GOAL OF THE EXERCISE
Among the lines below, restate word for word only those from the line with "FormatInt uptime) +:+" through the line with "Definition infoMemory (env", with both end lines kept.
Start of Block
(* ===== verification/ServerCmds.v ===== *)
(** * Handlers for the server and the database
    (internal/commands: server_cmds.go, server_extra.go) *)

From S2P Require Import Prelude GoLib Floats Protocol Store Lists Sets Hashes ZSets Cmd.
From S2P Require Import StringCmds.
Open Scope cmd_scope.

(** ** server_cmds.go *)

(** What INFO reads from the Go runtime, and the time the server started. *)
Record runtimeInfo : Type := mkRuntimeInfo {
  goos : string;
  goVersion : string;
  memAlloc : Z;
  serverStartTime : Time
}.

Definition crlf (s : string) : string := s +:+ CRLF.

Definition infoServer (env : runtimeInfo) (now : Time) : string :=
  let uptime := F64.trunc (DurationSeconds (Until (serverStartTime env) now)) in
  crlf "# Server" +:+
  crlf "redis_version:7.0.0-go-clone" +:+
  crlf ("os:" +:+ goos env) +:+
  crlf "arch_bits:64" +:+
  crlf ("go_version:" +:+ goVersion env) +:+
  crlf ("uptime_in_seconds:" +:+ FormatInt uptime) +:+
  crlf ("uptime_in_days:" +:+ FormatInt (Z.quot uptime 86400)) +:+
  crlf "connected_clients:0" +:+
  crlf "".

Definition infoKeyspace (n : Z) : string :=
  crlf "# Keyspace" +:+ crlf ("db0:keys=" +:+ FormatInt n +:+ ",expires=0") +:+ crlf "".

Definition infoMemory (env : runtimeInfo) : string :=
  crlf "# Memory" +:+
  crlf ("used_memory:" +:+ FormatUint (memAlloc env)) +:+
  crlf ("used_memory_human:" +:+
        FormatFixed2 (F64.div (F64.of_Z (memAlloc env)) (F64.of_Z 1024)) +:+ "K") +:+
  crlf "".

Definition handleInfo (env : runtimeInfo) (args : list string) : handler :=
  if decide (2 < length args)%nat then
    Done (Error "ERR wrong number of arguments for 'INFO' command")
  else
    let section := if decide (length args = 2%nat) then ToLower (arg args 1) else "all" in
    let wants (s : string) :=
      String.eqb section s || String.eqb section "all" || String.eqb section "default" in
    let* server :=
      (if wants "server" then let* now := clockNow in Done (infoServer env now) else Done "") in
    let* keyspace :=
      (if wants "keyspace" then let* n := query Len in Done (infoKeyspace n) else Done "") in
    let memory := if wants "memory" then infoMemory env else "" in
    Done (BulkString (server +:+ keyspace +:+ memory)).

Definition handleDBSize (args : list string) : handler :=
  if decide (length args <> 1%nat) then
    Done (Error "ERR wrong number of arguments for 'DBSIZE' command")
  else
    let* n := query Len in
    Done (Integer n).

Definition handleType (args : list string) : handler :=
  if decide (length args <> 2%nat) then
    Done (Error "ERR wrong number of arguments for 'TYPE' command")
  else
    let* t := query (fun now => Type_ now (arg args 1)) in
    Done (SimpleString t).

Definition handleRename (args : list string) : handler :=
  if decide (length args <> 3%nat) then
    Done (Error "ERR wrong number of arguments for 'RENAME' command")
  else if decide (arg args 1 = arg args 2) then
    let* t := query (fun now => Type_ now (arg args 1)) in
    if String.eqb t "none" then Done (Error "ERR no such key") else Done (SimpleString "OK")
  else
    let* ok := callP (fun now => Rename now (arg args 1) (arg args 2)) in
    if negb ok then Done (Error "ERR no such key") else Done (SimpleString "OK").

Definition handleFlushDB (args : list string) : handler :=
  if decide (2 < length args)%nat then
    Done (Error "ERR wrong number of arguments for 'FLUSHDB' command")
  else
    let* _ := update (fun _ => Flush) in
    Done (SimpleString "OK").

Definition handleFlushAll (args : list string) : handler :=
  if decide (2 < length args)%nat then
    Done (Error "ERR wrong number of arguments for 'FLUSHALL' command")
  else
    let* _ := update (fun _ => Flush) in
    Done (SimpleString "OK").

Definition handleSelect (args : list string) : handler :=
  if decide (length args <> 2%nat) then
    Done (Error "ERR wrong number of arguments for 'SELECT' command")
  else if negb (String.eqb (arg args 1) "0") then Done (Error "ERR DB index is out of range")
  else Done (SimpleString "OK").

(** ** server_extra.go *)

(** [n, _ := method(key)]: the zero value on an error. *)
Definition orZero (r : result Z) : Z := match r with Ok n => n | Fail _ => 0 end.

Definition sizeEncoding (n : Z) (small large : string) : Response :=
  BulkString (if n <=? 128 then small else large).

Definition objectEncoding (key : string) : handler :=
  let* t := query (fun now => Type_ now key) in
  if String.eqb t "none" then Done (Error "ERR no such key")
  else if String.eqb t "string" then
    let* v := query (fun now => Get now key) in
    let val := default "" v in
    match parseInt64 val with
    | Some _ =>
        if len val <? 20 then Done (BulkString "int")
        else if len val <=? 44 then Done (BulkString "embstr") else Done (BulkString "raw")
    | None => if len val <=? 44 then Done (BulkString "embstr") else Done (BulkString "raw")
    end
  else if String.eqb t "hash" then
    let* n := query (fun now => HLen now key) in
    Done (sizeEncoding n "ziplist" "hashtable")
  else if String.eqb t "list" then
    let* r := query (fun now => LLen now key) in
    Done (sizeEncoding (orZero r) "listpack" "quicklist")
  else if String.eqb t "set" then
    let* r := query (fun now => SCard now key) in
    Done (sizeEncoding (orZero r) "listpack" "hashtable")
  else if String.eqb t "zset" then
    let* r := queryP (fun now => ZCard now key) in
    Done (sizeEncoding (orZero r) "listpack" "skiplist")
  else Done (BulkString "embstr").

(** REFCOUNT, IDLETIME and FREQ: a constant for a key that exists. *)
Definition objectConst (sub : string) (n : Z) (args : list string) : handler :=
  if decide (length args <> 3%nat) then
    Done (Error ("ERR wrong number of arguments for 'OBJECT|" +:+ sub +:+ "' command"))
  else
    let* t := query (fun now => Type_ now (arg args 2)) in
    if String.eqb t "none" then Done (Error "ERR no such key") else Done (Integer n).

Definition objectHelp : list string :=
  ["OBJECT <subcommand> [<arg> [value] [opt] ...]. subcommands are:";
   "ENCODING <key>";
   "    Return the kind of internal representation the Redis object stored at <key> is using.";
   "FREQ <key>";
   "    Return the access frequency index of the key. The returned integer is proportional to the logarithm of the recent access frequency.";
   "HELP";
   "    Return subcommand help summary.";
   "IDLETIME <key>";
   "    Return the idle time of the key, that is the approximated number of seconds elapsed since the last access to the key.";
   "REFCOUNT <key>";
   "    Return the reference count of the object stored at <key>."].

Definition handleObject (args : list string) : handler :=
  if decide (length args < 2)%nat then
    Done (Error "ERR wrong number of arguments for 'OBJECT' command")
  else
    let sub := ToUpper (arg args 1) in
    if String.eqb sub "ENCODING" then
      if decide (length args <> 3%nat) then
        Done (Error "ERR wrong number of arguments for 'OBJECT|ENCODING' command")
      else objectEncoding (arg args 2)
    else if String.eqb sub "REFCOUNT" then objectConst "REFCOUNT" 1 args
    else if String.eqb sub "IDLETIME" then objectConst "IDLETIME" 0 args
    else if String.eqb sub "FREQ" then objectConst "FREQ" 0 args
    else if String.eqb sub "HELP" then Done (bulks objectHelp)
    else Done (Error ("ERR unknown subcommand '" +:+ arg args 1 +:+ "'. Try OBJECT HELP.")).

(** The line CLIENT LIST and CLIENT INFO return, up to the name of the subcommand. *)
Definition clientLine (sub : string) : string :=
  "id=1 addr=127.0.0.1:0 laddr=127.0.0.1:6379 fd=0 name= age=0 idle=0 flags=N db=0 sub=0 psub=0 multi=-1 watch=0 qbuf=0 qbuf-free=0 argv-mem=0 multi-mem=0 tot-mem=0 rbs=0 rbp=0 obl=0 oll=0 omem=0 events=r cmd=client|"
  +:+ sub +:+ " user=default library-name= library-ver= resp=2" +:+ String LF EmptyString.

Definition handleClient (args : list string) : handler :=
  if decide (length args < 2)%nat then
    Done (Error "ERR wrong number of arguments for 'CLIENT' command")
  else
    let sub := ToUpper (arg args 1) in
    if String.eqb sub "ID" then Done (Integer 1)
    else if String.eqb sub "GETNAME" then Done NullBulkString
    else if String.eqb sub "SETNAME" then
      if decide (length args <> 3%nat) then
        Done (Error "ERR wrong number of arguments for 'CLIENT|SETNAME' command")
      else Done (SimpleString "OK")
    else if String.eqb sub "LIST" then Done (BulkString (clientLine "list"))
    else if String.eqb sub "INFO" then Done (BulkString (clientLine "info"))
    else if String.eqb sub "NO-EVICT" || String.eqb sub "NO-TOUCH" || String.eqb sub "CACHING" then
      Done (SimpleString "OK")
    else if String.eqb sub "REPLY" then Done (SimpleString "OK")
    else if String.eqb sub "UNPAUSE" then Done (SimpleString "OK")
    else if String.eqb sub "PAUSE" then Done (SimpleString "OK")
    else if String.eqb sub "KILL" then Done (Integer 0)
    else Done (Error ("ERR unknown subcommand '" +:+ arg args 1 +:+ "'. Try CLIENT HELP.")).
End of Block
ANSWER BELOW
  crlf ("uptime_in_seconds:" +:+ FormatInt uptime) +:+
  crlf ("uptime_in_days:" +:+ FormatInt (Z.quot uptime 86400)) +:+
  crlf "connected_clients:0" +:+
  crlf "".

Definition infoKeyspace (n : Z) : string :=
  crlf "# Keyspace" +:+ crlf ("db0:keys=" +:+ FormatInt n +:+ ",expires=0") +:+ crlf "".

Definition infoMemory (env : runtimeInfo) : string :=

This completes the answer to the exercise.